Note:
due to the COVID-19 pandemic, this workshop will take place remotely.
Contact harris@playwrights.ca for any questions about the workshop.
This bilingual five-day workshop led by circus artist Andréane Leclerc will explore the process of creating and performing circus from an interdisciplinary perspective.
Too often, circus acts are simply inserted into an existing work or juxtaposed with other forms. There are many reasons for this, including the technical constraints of the art form and the particularity of its languages. These challenges can complicate staging, research and creation processes, and can hinder real interdisciplinary dialogue. How then can we reflect on circus as a subject within an interdisciplinary creative process? How do we move beyond a dichotomy between two disciplines? What can we discover in the in-between? What new dramaturgical possibilities might emerge?
Schedule:
(5-day virtual workshop)
1PM to 4PM EST every day
Monday, January 25 to Friday, January 29, 2021.
Location:
The workshop will take place remotely via video-conferencing software.
This workshop offers a space for reflection, exchange, dialogue and creation. Participants will be led to question and discuss different visions and possible interpretations linked to the challenges inherent in circus creation. The workshop’s hands-on format seeks to disrupt the hierarchy of scenic languages to allow new performance forms to arise.

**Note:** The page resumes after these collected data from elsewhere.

(** ** The blocks *)

Lemma wtsinfow_at_long {E} b : holds_struct WTSINFOW_t b -> exists info, wtsinfow_at (E := E) b = Ok info.
Proof.
  intros Hb. unfold wtsinfow_at.
  destruct (c_bytes_long (E := E) WTSINFOW_t ["Domain"%string] 96 (CArray WCHAR_t 17) b) as [d ->]; [done..|].
  destruct (c_bytes_long (E := E) WTSINFOW_t ["UserName"%string] 130 (CArray WCHAR_t 21) b) as [u ->]; [done..|].
  by eexists.
Qed.
Lemma client_address_at_long {E} b : holds_struct WTS_CLIENT_ADDRESS_t b ->
  exists address, client_address_at (E := E) b = Ok address.
Proof.
  intros Hb. unfold client_address_at. rewrite (c_uint_bytes _ _ 0 4) by done.
  destruct (c_bytes_long (E := E) WTS_CLIENT_ADDRESS_t ["AddressFamily"%string] 0 DWORD_t b) as [f ->]; [done..|].
  destruct (c_bytes_long (E := E) WTS_CLIENT_ADDRESS_t ["Address"%string] 4 (CArray BYTE_t 20) b) as [a ->]; [done..|].
  by eexists.
Qed.
Lemma session_infos_at_long {E} b : holds_sessions b ->
  exists info, structs_at (E := E) (size_of WTS_SESSION_INFOW_t) session_info_at (Z.to_nat (fst b)) (snd b) = Ok info /\
    fst b = Z.of_nat (length info).
Proof.
  intros [Hc Hb].
  destruct (structs_at_long (E := E) (size_of WTS_SESSION_INFOW_t) session_info_at (Z.to_nat (fst b)) (snd b))
    as (info & -> & Hn); [|done|exists info; split; [done|lia]].
  intros s Hs. unfold session_info_at. rewrite (c_uint_bytes _ _ 0 4) by done.
  destruct (c_bytes_long (E := E) WTS_SESSION_INFOW_t ["SessionId"%string] 0 DWORD_t s) as [i ->]; [done..|].
  by eexists.
Qed.
(* ===== verification/Derive.v ===== *)
(** * The macros: [heim-derive/src/] and [heim-common/src/macros.rs]

    An attribute macro is a function from two token streams, its arguments and
    the item that it stands before, to the token stream that takes the place
    of the item.  The macros are modelled as these functions, with the texts of
    [quote!] as they are.  The parser [syn] is a parameter. *)

From S2P Require Import Prelude RustStr.

(** ** Token streams

    A token is an identifier, a keyword or an operator, all kept as their
    text, a string literal, or a group with its brackets. *)
Inductive delim := Paren | Brace | Bracket.
Inductive token :=
| Word (s : string)
| StrLit (s : string)
| Group (d : delim) (ts : list token).
Definition tokens : Type := list token.

Definition paren (ts : tokens) : token := Group Paren ts.
Definition brace (ts : tokens) : token := Group Brace ts.
Definition bracket (ts : tokens) : token := Group Bracket ts.

(** The words of a text that are separated by blanks, as tokens. *)
Fixpoint words_from (word : string) (text : string) : tokens :=
  match text with
  | EmptyString => if decide (word = EmptyString) then [] else [Word word]
  | String c rest =>
      if decide (c = " "%char) then (if decide (word = EmptyString) then [] else [Word word]) ++ words_from EmptyString rest
      else words_from (String.append word (String c EmptyString)) rest
  end.
Definition words (text : string) : tokens := words_from EmptyString text.

(** ** Functions, as [syn] gives them *)

Record Signature := mkSignature {
  constness : bool;
  asyncness : bool;
  unsafety : bool;
  abi : tokens;
  ident : string;
  generics : tokens;
  inputs : tokens;
  output : tokens;
}.
Record ItemFn := mkItemFn {
  attrs : list tokens;
  vis : tokens;
  sig : Signature;
  block : tokens;
}.

(** A keyword that may be there. *)
Definition keyword (text : string) (there : bool) : tokens := if there then [Word text] else [].

(** The grammar of a function: the qualifiers stand in this order. *)
Definition signature_tokens (s : Signature) : tokens :=
  keyword "const" (constness s) ++ keyword "async" (asyncness s) ++ keyword "unsafe" (unsafety s)
  ++ abi s ++ [Word "fn"; Word (ident s)] ++ generics s ++ [paren (inputs s)] ++ output s.
Definition item_tokens (f : ItemFn) : tokens :=
  concat (attrs f) ++ vis f ++ signature_tokens (sig f) ++ [brace (block f)].

(** [syn::parse] for a function: the error is what [to_compile_error] makes of
    it. *)
Class Syn := parse_item_fn : tokens -> res tokens ItemFn.

(** What a macro gives: tokens, or a panic that stops the compiler. *)
Definition expansion : Type := res Empty_set tokens.

(** [syn::parse_macro_input!]: the error takes the place of the item. *)
Definition parse_macro_input `{Syn} (item : tokens) (body : ItemFn -> expansion) : expansion :=
  match parse_item_fn item with
  | Ok input => body input
  | Err e => Ok e
  | Panic => Panic
  end.
Definition compile_error (message : string) : tokens := words "compile_error !" ++ [paren [StrLit message]; Word ";"].
Definition async_missing : tokens := compile_error "the async keyword is missing from the function declaration".

Section macros.
Context `{Syn}.

(** ** ci.rs *)

(** The body that asks for the variables of CI systems first. *)
Definition skip_ci_body (cfg : tokens) (ident_repr : string) (body : token) : tokens :=
  words "let in_ci = :: std :: env :: vars" ++ [paren []] ++ words ". any"
  ++ [paren ([Word "|"; paren (words "key , _"); Word "|"]
        ++ [brace (words "match key . as_str" ++ [paren []]
              ++ [brace ([StrLit "TF_BUILD"] ++ words "=> true ,"
                    ++ [StrLit "GITHUB_ACTIONS"] ++ words "=> true ,"
                    ++ words "_ => false")])])]
  ++ [Word ";"]
  ++ words "if cfg !" ++ [paren cfg] ++ words "&& in_ci"
  ++ [brace (words "eprintln !"
        ++ [paren ([StrLit "test {} ... will be ignored because of CI environment"; Word ","; StrLit ident_repr]);
            Word ";"])]
  ++ words "else" ++ [brace [body]].

Definition skip_ci (attr item : tokens) : expansion :=
  match parse_item_fn item with
  | Ok func =>
      let cfg := attr in
      let ident_repr := ident (sig func) in
      Ok (concat (attrs func)
          ++ vis func ++ keyword "const" (constness (sig func)) ++ keyword "unsafe" (unsafety (sig func))
          ++ keyword "async" (asyncness (sig func)) ++ abi (sig func)
          ++ [Word "fn"; Word (ident (sig func)); paren []]
          ++ [brace (skip_ci_body cfg ident_repr (brace (block func)))])
  | Err _ | Panic => Panic
  end.

(** ** dev.rs *)

Definition main (_attr item : tokens) : expansion :=
  parse_macro_input item (fun input =>
    let ret := output (sig input) in
    let name := ident (sig input) in
    let body := brace (block input) in
    if decide (name <> "main"%string) then
      Ok (compile_error "only the main function can be tagged with #[heim_derive::main]")
    else if negb (asyncness (sig input)) then Ok async_missing
    else
      Ok (words "fn main" ++ [paren []] ++ ret
          ++ [brace (concat (attrs input)
                ++ words "async fn main" ++ [paren []] ++ ret ++ [brace [body]]
                ++ words "smol :: block_on"
                ++ [paren (words "async" ++ [brace (words "main" ++ [paren []] ++ words ". await")])])])).

(** The body of a test, and of a benchmark that runs on smol. *)
Definition smol_block_on (body : token) : tokens :=
  words "smol :: block_on" ++ [paren (words "async" ++ [brace [body]])].

Definition test (_attr item : tokens) : expansion :=
  parse_macro_input item (fun input =>
    let ret := output (sig input) in
    let name := ident (sig input) in
    let body := brace (block input) in
    if negb (asyncness (sig input)) then Ok async_missing
    else
      Ok ([Word "#"; bracket (words "test")] ++ concat (attrs input)
          ++ [Word "fn"; Word name; paren []] ++ ret
          ++ [brace (smol_block_on body)])).

Definition bench (_attr item : tokens) : expansion :=
  parse_macro_input item (fun input =>
    let name := ident (sig input) in
    let ret := output (sig input) in
    let body := brace (block input) in
    let feature (f : string) := [Word "#"; bracket (words "cfg" ++ [paren (words "feature =" ++ [StrLit f])])] in
    let iter (run : tokens) := words "b . iter" ++ [paren (words "||" ++ [brace run]); Word ";"] in
    if negb (asyncness (sig input)) then Ok async_missing
    else
      Ok ([Word "#"; bracket (words "bench")] ++ concat (attrs input)
          ++ [Word "fn"; Word name; paren (words "b : & mut test :: Bencher")] ++ ret
          ++ [brace (words "cfg_if :: cfg_if !"
                ++ [brace (words "if" ++ feature "runtime-tokio"
                      ++ [brace (words "let mut rt = tokio :: runtime :: Builder :: new" ++ [paren []]
                            ++ words ". threaded_scheduler" ++ [paren []] ++ words ". enable_all" ++ [paren []]
                            ++ words ". build" ++ [paren []] ++ words ". unwrap" ++ [paren []] ++ [Word ";"]
                            ++ iter (words "rt . block_on" ++ [paren (words "async" ++ [brace [body]]); Word ";"]))]
                      ++ words "else if" ++ feature "runtime-async-std"
                      ++ [brace (iter (words "async_std :: task :: block_on"
                            ++ [paren (words "async" ++ [brace [body]]); Word ";"]))]
                      ++ words "else" ++ [brace (iter (smol_block_on body ++ [Word ";"]))])])])).
End macros.

(** ** lib.rs: the macros by the names they are exported under *)
Inductive derive := SkipCi | Main | Test | Bench.
Definition derive_name (d : derive) : string :=
  match d with SkipCi => "skip_ci" | Main => "main" | Test => "test" | Bench => "bench" end.
Definition derive_macro `{Syn} (d : derive) (attr item : tokens) : expansion :=
  match d with
  | SkipCi => skip_ci attr item
  | Main => main attr item
  | Test => test attr item
  | Bench => bench attr item
  end.

(** ** heim-common/src/macros.rs

    [wrap!(type, inner)], and [wrap!(lifetime, type, inner)]: the conversions
    of a new type that hides the type of a platform. *)
Definition doc_hidden : tokens := [Word "#"; bracket (words "doc" ++ [paren (words "hidden")])].
Definition as_ref_impl (type inner : tokens) : tokens :=
  words "AsRef <" ++ inner ++ words "> for" ++ type
  ++ [brace (words "fn as_ref" ++ [paren (words "& self")] ++ words "-> &" ++ inner ++ [brace (words "& self . 0")])].
Definition from_impl (type inner : tokens) : tokens :=
  words "From <" ++ inner ++ words "> for" ++ type
  ++ [brace (words "fn from" ++ [paren (words "inner :" ++ inner)] ++ words "->" ++ type
        ++ [brace (type ++ [paren (words "inner")])])].
Definition wrap (type inner : tokens) : tokens :=
  doc_hidden ++ words "impl" ++ as_ref_impl type inner ++ doc_hidden ++ words "impl" ++ from_impl type inner.
Definition wrap_lifetime (lifetime : token) (type inner : tokens) : tokens :=
  doc_hidden ++ words "impl <" ++ [lifetime; Word ">"] ++ as_ref_impl type inner
  ++ doc_hidden ++ words "impl <" ++ [lifetime; Word ">"] ++ from_impl type inner.
(* ===== verification/DeriveSpec.v ===== *)
(** * What the attribute macros make of a function

    The compiler applies the attribute macros of an item one after the other,
    the first one first, each to the item with the other attributes left on it.
    A test that is tagged with both [skip_ci] and [test] becomes a plain
    function, whichever of them stands first. *)

From S2P Require Import Prelude RustStr Derive.

(** ** What is relied on of [syn]

    Some token streams are statements, and some are return types.  A function
    made of such parts, with attributes in brackets, is parsed from its tokens;
    and what stands in a block may stand in the blocks that the macros put
    around it. *)

Record plain (valid_type valid_body : tokens -> Prop) (f : ItemFn) : Prop := {
  plain_attrs : Forall (fun a => exists ts, a = [Word "#"; bracket ts]) (attrs f);
  plain_vis : vis f = [] \/ vis f = [Word "pub"];
  plain_abi : abi (sig f) = [];
  plain_generics : generics (sig f) = [];
  plain_inputs : inputs (sig f) = [];
  plain_output : valid_type (output (sig f));
  plain_block : valid_body (block f);
}.

Class SynLaws `{Syn} := {
  valid_type : tokens -> Prop;
  valid_body : tokens -> Prop;
  no_type_valid : valid_type [];
  smol_valid b : valid_body b -> valid_body (smol_block_on (brace b));
  skip_ci_valid cfg name b : valid_body b -> valid_body (skip_ci_body cfg name (brace b));
  parse_printed f : plain valid_type valid_body f -> parse_item_fn (item_tokens f) = Ok f;
}.

(** ** The expansion of an item *)

Definition derive_attr (d : derive) (args : option tokens) : tokens :=
  [Word "#"; bracket (words "heim_derive ::" ++ [Word (derive_name d)]
                      ++ match args with Some ts => [paren ts] | None => [] end)].
Definition derive_of_name (name : string) : option derive :=
  list_find (fun d => derive_name d = name) [SkipCi; Main; Test; Bench] ≫= fun '(_, d) => Some d.
Definition as_derive (a : tokens) : option (derive * tokens) :=
  match a with
  | [Word h; Group Bracket (Word c :: Word s :: Word name :: args)] =>
      if decide (h = "#"%string /\ c = "heim_derive"%string /\ s = "::"%string) then
        d ← derive_of_name name;
        match args with
        | [] => Some (d, [])
        | [Group Paren ts] => Some (d, ts)
        | _ => None
        end
      else None
  | _ => None
  end.
(** The first macro among the attributes, its arguments and the attributes
    without it. *)
Fixpoint next_macro (l : list tokens) : option (derive * tokens * list tokens) :=
  match l with
  | [] => None
  | a :: l =>
      match as_derive a with
      | Some (d, args) => Some (d, args, l)
      | None => '(d, args, l') ← next_macro l; Some (d, args, a :: l')
      end
  end.

Definition with_attrs (f : ItemFn) (l : list tokens) : ItemFn := mkItemFn l (vis f) (sig f) (block f).

(** [None] when [fuel] macros are not enough. *)
Fixpoint expand `{Syn} (fuel : nat) (item : tokens) : option expansion :=
  match fuel with
  | O => None
  | S k =>
      match parse_item_fn item with
      | Ok f =>
          match next_macro (attrs f) with
          | None => Some (Ok item)
          | Some (d, args, rest) =>
              match derive_macro d args (item_tokens (with_attrs f rest)) with
              | Ok ts => expand k ts
              | r => Some r
              end
          end
      | _ => Some (Ok item)
      end
  end.

(** The functions that are left. *)
Definition plain_sig (name : string) (a : bool) (ret : tokens) : Signature := mkSignature false a false [] name [] [] ret.
Definition test_attr : tokens := [Word "#"; bracket (words "test")].
Definition tested (f : ItemFn) : ItemFn :=
  mkItemFn (test_attr :: attrs f) [] (plain_sig (ident (sig f)) false (output (sig f))) (smol_block_on (brace (block f))).
Definition skipped (cfg : tokens) (f : ItemFn) : ItemFn :=
  mkItemFn (attrs f) (vis f)
    (mkSignature (constness (sig f)) (asyncness (sig f)) (unsafety (sig f)) [] (ident (sig f)) [] [] [])
    (skip_ci_body cfg (ident (sig f)) (brace (block f))).

Section laws.
Context `{Hsyn : Syn} {L : @SynLaws Hsyn}.

Notation good := (plain valid_type valid_body).

Lemma tested_good f : good f -> good (tested f).
Proof.
  intros [Ha Hv ? ? ? Ho Hb]. split; [|by left|done|done|done|exact Ho|apply smol_valid, Hb].
  constructor; [by eexists|done].
Qed.
Lemma skipped_good cfg f : good f -> good (skipped cfg f).
Proof. intros [Ha Hv ? ? ? Ho Hb]. split; [done|done|done|done|done|apply no_type_valid|apply skip_ci_valid, Hb]. Qed.
Lemma with_attrs_good f l : Forall (fun a => exists ts, a = [Word "#"; bracket ts]) l -> good f -> good (with_attrs f l).
Proof. intros Hl []. by split. Qed.

Lemma test_expands f args :
  good f -> asyncness (sig f) = true -> test args (item_tokens f) = Ok (item_tokens (tested f)).
Proof.
  intros Hf Ha. unfold test, parse_macro_input. rewrite (parse_printed f Hf), Ha. done.
Qed.

Lemma skip_ci_expands f cfg :
  good f -> asyncness (sig f) && unsafety (sig f) = false ->
  skip_ci cfg (item_tokens f) = Ok (item_tokens (skipped cfg f)).
Proof.
  intros Hf Ha. unfold skip_ci. rewrite (parse_printed f Hf). destruct Hf as [_ _ Habi _ _ _ _].
  f_equal. unfold item_tokens, signature_tokens, skipped. cbn -[words skip_ci_body]. rewrite Habi.
  destruct (asyncness (sig f)), (unsafety (sig f)); cbn -[words skip_ci_body] in *; try done;
    by rewrite <- ?app_assoc.
Qed.

(** One macro of an expansion. *)
Lemma expand_step k f d args rest ts :
  good f -> next_macro (attrs f) = Some (d, args, rest) ->
  derive_macro d args (item_tokens (with_attrs f rest)) = Ok ts ->
  expand (S k) (item_tokens f) = expand k ts.
Proof. intros Hf Hn Hm. cbn [expand]. by rewrite (parse_printed f Hf), Hn, Hm. Qed.
Lemma expand_done k f :
  good f -> next_macro (attrs f) = None -> expand (S k) (item_tokens f) = Some (Ok (item_tokens f)).
Proof. intros Hf Hn. cbn [expand]. by rewrite (parse_printed f Hf), Hn. Qed.

Lemma derive_attr_shape d args : exists ts, derive_attr d args = [Word "#"; bracket ts].
Proof. by eexists. Qed.

(** The qualifiers of a function are in the order of the grammar. *)
Lemma unsafe_first_rejected g const c rest :
  good g -> Forall (fun a => exists ts, a = [Word "#"; bracket ts]) c ->
  item_tokens g <> concat c ++ keyword "const" const ++ [Word "unsafe"; Word "async"] ++ rest.
Proof.
  intros [Hattrs Hvis Habi _ _ _ _] Hc. unfold item_tokens, signature_tokens. rewrite Habi.
  revert Hattrs. generalize (attrs g). induction Hc as [|? c [ts ->] Hc IH]; intros l Hl Heq.
  2: destruct Hl as [|? l [ts' ->] Hl]; [|apply (IH l Hl); cbn in Heq; by injection Heq].
  1: destruct Hl as [|? l [ts' ->] Hl].
  all: destruct Hvis as [Hv|Hv]; rewrite Hv in Heq;
    destruct const, (constness (sig g)), (asyncness (sig g)), (unsafety (sig g)); cbn in Heq; congruence.
Qed.

(** A test function, tagged with [skip_ci] and with [test] in either order,
    becomes a plain function that the test harness runs: it has the name and
    the other attributes of the test, no parameters and no result, and it asks
    for the variables of CI before it runs the body - around the executor in
    one order, inside it in the other.  The result type is lost in both, so a
    test that returns a [Result] is not well-typed any more.  An unsafe test
    does not survive [skip_ci], which writes the qualifiers in an order that no
    function has; and an item that is no function makes [skip_ci] panic where
    the other macros report the error of the parser. *)
Theorem derive_tests cfg f :
  good f -> asyncness (sig f) = true -> next_macro (attrs f) = None -> vis f = [] ->
  let tagged l := item_tokens (with_attrs f (l ++ attrs f)) in
  let outer := skipped cfg (tested f) in
  let inner := tested (skipped cfg f) in
  (unsafety (sig f) = false ->
   expand 3 (tagged [derive_attr SkipCi (Some cfg); derive_attr Test None]) = Some (Ok (item_tokens inner)) /\
   expand 3 (tagged [derive_attr Test None; derive_attr SkipCi (Some cfg)]) = Some (Ok (item_tokens outer))) /\
  (forall g, g = outer \/ g = inner ->
   attrs g = test_attr :: attrs f /\ sig g = plain_sig (ident (sig f)) false []) /\
  block outer = skip_ci_body cfg (ident (sig f)) (brace (smol_block_on (brace (block f)))) /\
  block inner = smol_block_on (brace (skip_ci_body cfg (ident (sig f)) (brace (block f)))) /\
  (unsafety (sig f) = true ->
   exists ts, skip_ci cfg (item_tokens f) = Ok ts /\ forall g, good g -> ts <> item_tokens g) /\
  (forall item e, parse_item_fn item = Err e ->
   skip_ci cfg item = Panic /\ test [] item = Ok e /\ bench [] item = Ok e /\ main [] item = Ok e).
Proof.
  intros Hf Ha Hn Hv tagged outer inner.
  assert (Hwith : forall l, Forall (fun a => exists ts, a = [Word "#"; bracket ts]) l ->
    good (with_attrs f (l ++ attrs f))) by (intros l Hl; apply with_attrs_good; [|done];
    apply Forall_app; split; [done|apply Hf]).
  split_and!.
  - intros Hu. unfold tagged. split.
    + rewrite (expand_step _ _ SkipCi cfg (derive_attr Test None :: attrs f)
                 (item_tokens (skipped cfg (with_attrs f ([derive_attr Test None] ++ attrs f)))));
        [|by apply Hwith; repeat constructor; apply derive_attr_shape|done|].
      2: { apply skip_ci_expands; [by apply Hwith; repeat constructor; apply derive_attr_shape|cbn; by rewrite Ha, Hu]. }
      rewrite (expand_step _ _ Test [] (attrs f) (item_tokens inner)); [|by apply skipped_good, Hwith; repeat constructor; apply derive_attr_shape|done|].
      2: { apply (test_expands (skipped cfg f)); [by apply skipped_good|done]. }
      apply expand_done; [by apply tested_good, skipped_good|]. cbn. by rewrite Hn.
    + rewrite (expand_step _ _ Test [] (derive_attr SkipCi (Some cfg) :: attrs f)
                 (item_tokens (tested (with_attrs f ([derive_attr SkipCi (Some cfg)] ++ attrs f)))));
        [|by apply Hwith; repeat constructor; apply derive_attr_shape|done|].
      2: { apply test_expands; [by apply Hwith; repeat constructor; apply derive_attr_shape|done]. }
      rewrite (expand_step _ _ SkipCi cfg (test_attr :: attrs f) (item_tokens outer)); [|by apply tested_good, Hwith; repeat constructor; apply derive_attr_shape|done|].
      2: { apply (skip_ci_expands (tested f)); [by apply tested_good|done]. }
      apply expand_done; [by apply skipped_good, tested_good|]. cbn. by rewrite Hn.
  - intros g [->| ->]; done.
  - done.
  - done.
  - intros Hu. unfold skip_ci. rewrite (parse_printed f Hf). eexists. split; [done|]. intros g Hg Heq.
    rewrite Hv, Ha, Hu in Heq. cbn [app keyword] in Heq.
    by eapply (unsafe_first_rejected g _ (attrs f)); [done|apply Hf|rewrite <- Heq; cbn -[skip_ci_body]].
  - intros item e He. unfold skip_ci, test, bench, main, parse_macro_input. by rewrite He.
Qed.
End laws.

(** ** A parser with these laws *)

Module Sample.
Fixpoint take_attrs (ts : tokens) : list tokens * tokens :=
  match ts with
  | Word h :: Group Bracket a :: rest =>
      if String.eqb h "#" then let '(l, ts) := take_attrs rest in ([Word h; Group Bracket a] :: l, ts)
      else ([], ts)
  | _ => ([], ts)
  end.
Definition take_word (text : string) (ts : tokens) : bool * tokens :=
  match ts with
  | Word w :: rest => if String.eqb w text then (true, rest) else (false, ts)
  | _ => (false, ts)
  end.
Definition parser : Syn := fun ts =>
  let '(l, ts) := take_attrs ts in
  let '(public, ts) := take_word "pub" ts in
  let '(const, ts) := take_word "const" ts in
  let '(async, ts) := take_word "async" ts in
  let '(unsafe, ts) := take_word "unsafe" ts in
  match ts with
  | Word _ :: Word name :: Group Paren [] :: rest =>
      match rev rest with
      | Group Brace body :: ret =>
          Ok (mkItemFn l (keyword "pub" public) (mkSignature const async unsafe [] name [] [] (rev ret)) body)
      | _ => Err (compile_error "expected a block")
      end
  | _ => Err (compile_error "expected a function")
  end.

Lemma parser_printed f : plain (fun _ => True) (fun _ => True) f -> parser (item_tokens f) = Ok f.
Proof.
  destruct f as [l v [co asy un ab name ge inp out] body]. intros [Hl Hv Hab Hge Hin _ _]. cbn in Hl, Hv, Hab, Hge, Hin. subst.
  assert (Htake : take_attrs (item_tokens (mkItemFn l v (mkSignature co asy un [] name [] [] out) body))
    = (l, item_tokens (mkItemFn [] v (mkSignature co asy un [] name [] [] out) body))).
  { induction Hl as [|? l [ts ->] Hl IH].
    - destruct Hv as [-> | ->], co, asy, un; done.
    - unfold item_tokens in *. cbn [concat attrs app take_attrs bracket] in *.
      cbn -[signature_tokens] in IH |- *. by rewrite IH. }
  unfold parser. cbv beta.
  rewrite Htake.
  destruct Hv as [-> | ->], co, asy, un; cbn -[compile_error rev]; by rewrite rev_unit, rev_involutive.
Qed.

#[export] Instance parser_laws : SynLaws (H := parser).
Proof.
  refine {| valid_type := fun _ => True; valid_body := fun _ => True |}; try done.
  exact parser_printed.
Defined.

(** [async fn t() -> Result { go().await }] with an attribute of its own. *)
Definition t : ItemFn := mkItemFn [[Word "#"; bracket (words "allow")]] []
  (mkSignature false true false [] "t" [] [] (words "-> Result")) (words "go" ++ [paren []] ++ words ". await").
End Sample.

Lemma derive_tests_witness :
  asyncness (sig Sample.t) = true /\
  expand (H := Sample.parser) 3 (item_tokens (with_attrs Sample.t
    ([derive_attr Test None; derive_attr SkipCi (Some (words "windows"))] ++ attrs Sample.t)))
  = Some (Ok (item_tokens (skipped (words "windows") (tested Sample.t)))).
Proof.
  split; [reflexivity|].
  assert (Hf : plain (@valid_type Sample.parser Sample.parser_laws) (@valid_body Sample.parser Sample.parser_laws) Sample.t)
    by (split; repeat constructor; by eexists).
  apply (derive_tests (Hsyn := Sample.parser) (L := Sample.parser_laws) (words "windows") Sample.t Hf); reflexivity.
Defined.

It is an invitation to develop a practice of active listening and sensitive dialogue, to delve into the heart of the unknown, and to find links in the porous in-between zones.
Writing in the In-Between is open to creative artists from all disciplines with experience or interest in circus arts, interdisciplinary creative processes, and contemporary dramaturgy.
Topics covered will include:
- The multidisciplinary vs. the interdisciplinary;
- Exploring disciplinary permeability;
- Distinguishing between lived vs. perceived experience in the context of circus performance;
- Dramaturgical challenges in the circus pieces;
- Contemporary dramaturgy;
- Staging questions;
- Developing a common language.
Application Instructions
- Please send us a bio and/or artistic CV as well as a brief (1-2 paragraph) statement explaining why this workshop interests you, how it is relevant to your artistic practice, and what your expectations are.
- Send applications and any questions to harris@playwrights.ca with the subject line: Exploring Practice with Andréane Leclerc.
- You may send your application in English or French.
Apply before noon on January 8, 2021 to ensure that your application will be considered.
Work plan
The course will begin with group discussions, followed by a pair or individual work sessions. The instructor will also offer a personalized, one-hour session with each pair or individual.
Lesson plan
Day 1: Introduction – Circus
What is it? How did it come to be that? What does it mean?
Day 2: Circus disciplines and the relationship to the object
Is it extension of the body? A binary duality?
Where do we situate circus? How do we differentiate between acrobatics, acrobats and their apparatus?
Day 3: Acrobatic language
What is its inherent system? What can we hide and reveal?
Where does dramaturgy come into play?
What are the technical repercussions of dramaturgical choices ?
Day 4: Space-time, and the question of becoming
What is circus’ relationship with other forms? How can they be brought together coherently?
Day 5: Conclusion – The encounter with the audience
Reflecting on the context in which a piece is presented.
About the workshop leader

Founder of Nadere Performing Arts, Andréane Leclerc graduated from the National Circus School of Montreal in 2001. Driven by a desire to harness contortion technique as a malleable material that is capable of generating a world of sensation and imagery beyond the spectacular, she now creates her own experimental and conceptual performances – Di(x)parue (2008), Insuccube (2012), Eat Me (2013), Bath House (2013), Cherepaka (2014), Sculptural body (2014) and The Whore of Babylon (2015). In 2013, she finished a masters degree in circus dramaturgy in the Theatre department at Université du Québec à Montréal (UQAM) under the direction of Marie-Christine Lesage. Actually in a co-creation with the dancer and choreographer Dany Desjardins called Sang Bleu, Andreane has a particular interest in the scenes that pushes limits out (cabarets, Edgy Women Festival, Short and Sweet, Piss in the Pool, Salon K). She continues to interpret for choreographers and directors such as Peter James (Famille Déjantée), Angela Konrad (Variations pour une déchéance annoncée) and Theatre Republique in Denmark (The Tiger Lillies performs Hamlet, 2016). Since 2014, Andreane gives workshops around the world for circus artists: Acrobatic dialogue and Contortion technique. Recently, Andréane also offers Contortion for All that aims to demystify and undo clichés inherent to the art of contortion by introducing a strong technique and giving tools to allow movements throughout the whole spine.